** Exercise goal **
Copy every entry below, exactly and in full.

Dataset entries

(* ===== verification/VoteTrackerTheory.v ===== *)
(** * The votes that the tracker counts

    Over any interleaving of blocks received and garbage collections, the reject
    votes reported for a block above the garbage collection round are the stake
    of the set of authorities whose blocks reject the transaction: each authority
    counts once, whatever the order in which the blocks arrive, also when a vote
    arrives before the block voted on. *)

From S2P Require Import Prelude BTree Config Block Commit Store StakeAggregator ThresholdClock.
From S2P Require Import LeaderScoring DagState DagRecovery BlockVerifier TransactionVoteTracker.
Local Open Scope N_scope.

Abbreviation VotedBlock := (VerifiedBlock * list TransactionIndex)%type (only parsing).

(** ** What a history of voted blocks says *)

(** The transactions of block [R] that a list of votes rejects. *)
Definition rejected_of (votes : list BlockTransactionVotes) (R : BlockRef) : list TransactionIndex :=
  mjoin (btv_rejects <$> filter (λ v, btv_block_ref v = R) votes).

Definition rejecters (blocks : list VerifiedBlock) (R : BlockRef) (i : TransactionIndex) : gset AuthorityIndex :=
  list_to_set ((λ b : VerifiedBlock, b_author b) <$>
                 filter (λ b : VerifiedBlock, i ∈ rejected_of (b_transaction_votes b) R) blocks).

Definition voted_on (b : VerifiedBlock) (R : BlockRef) : Prop := R ∈ btv_block_ref <$> b_transaction_votes b.

(** The tracker has an entry for the blocks received and for the blocks voted on. *)
Definition known (blocks : list VerifiedBlock) (R : BlockRef) : Prop :=
  ∃ b, b ∈ blocks ∧ (reference b = R ∨ voted_on b R).

Definition first_add (adds : list VotedBlock) (R : BlockRef) : option VotedBlock :=
  head (filter (λ e : VotedBlock, reference e.1 = R) adds).

Definition entry (t : VoteTrackerState) (R : BlockRef) : VoteInfo := default VoteInfo_default (vt_votes t !! R).

(** The aggregator of a set of voters, absent while there is none. *)
Definition tally (c : Committee) (s : gset AuthorityIndex) : option (StakeAggregator QuorumThreshold) :=
  if decide (s = ∅) then None else Some (SA_of c s).

Record tracks (c : Committee) (adds : list VotedBlock) (t : VoteTrackerState) : Prop := {
  tk_known : ∀ R, vt_gc_round t < br_round R → is_Some (vt_votes t !! R) ↔ known adds.*1 R;
  tk_block : ∀ R, vt_gc_round t < br_round R → vi_block (entry t R) = fst <$> first_add adds R;
  tk_own : ∀ R, vt_gc_round t < br_round R →
    vi_own_reject_txn_votes (entry t R) = default [] (snd <$> first_add adds R);
  tk_rejects : ∀ R i, vt_gc_round t < br_round R →
    vi_reject_txn_votes (entry t R) !! i = tally c (rejecters adds.*1 R i);
}.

** Problem solution **
(* ===== verification/VoteTrackerTheory.v ===== *)
(** * The votes that the tracker counts

    Over any interleaving of blocks received and garbage collections, the reject
    votes reported for a block above the garbage collection round are the stake
    of the set of authorities whose blocks reject the transaction: each authority
    counts once, whatever the order in which the blocks arrive, also when a vote
    arrives before the block voted on. *)

From S2P Require Import Prelude BTree Config Block Commit Store StakeAggregator ThresholdClock.
From S2P Require Import LeaderScoring DagState DagRecovery BlockVerifier TransactionVoteTracker.
Local Open Scope N_scope.

Abbreviation VotedBlock := (VerifiedBlock * list TransactionIndex)%type (only parsing).

(** ** What a history of voted blocks says *)

(** The transactions of block [R] that a list of votes rejects. *)
Definition rejected_of (votes : list BlockTransactionVotes) (R : BlockRef) : list TransactionIndex :=
  mjoin (btv_rejects <$> filter (λ v, btv_block_ref v = R) votes).

Definition rejecters (blocks : list VerifiedBlock) (R : BlockRef) (i : TransactionIndex) : gset AuthorityIndex :=
  list_to_set ((λ b : VerifiedBlock, b_author b) <$>
                 filter (λ b : VerifiedBlock, i ∈ rejected_of (b_transaction_votes b) R) blocks).

Definition voted_on (b : VerifiedBlock) (R : BlockRef) : Prop := R ∈ btv_block_ref <$> b_transaction_votes b.

(** The tracker has an entry for the blocks received and for the blocks voted on. *)
Definition known (blocks : list VerifiedBlock) (R : BlockRef) : Prop :=
  ∃ b, b ∈ blocks ∧ (reference b = R ∨ voted_on b R).

Definition first_add (adds : list VotedBlock) (R : BlockRef) : option VotedBlock :=
  head (filter (λ e : VotedBlock, reference e.1 = R) adds).

Definition entry (t : VoteTrackerState) (R : BlockRef) : VoteInfo := default VoteInfo_default (vt_votes t !! R).

(** The aggregator of a set of voters, absent while there is none. *)
Definition tally (c : Committee) (s : gset AuthorityIndex) : option (StakeAggregator QuorumThreshold) :=
  if decide (s = ∅) then None else Some (SA_of c s).

Record tracks (c : Committee) (adds : list VotedBlock) (t : VoteTrackerState) : Prop := {
  tk_known : ∀ R, vt_gc_round t < br_round R → is_Some (vt_votes t !! R) ↔ known adds.*1 R;
  tk_block : ∀ R, vt_gc_round t < br_round R → vi_block (entry t R) = fst <$> first_add adds R;
  tk_own : ∀ R, vt_gc_round t < br_round R →
    vi_own_reject_txn_votes (entry t R) = default [] (snd <$> first_add adds R);
  tk_rejects : ∀ R i, vt_gc_round t < br_round R →
    vi_reject_txn_votes (entry t R) !! i = tally c (rejecters adds.*1 R i);
}.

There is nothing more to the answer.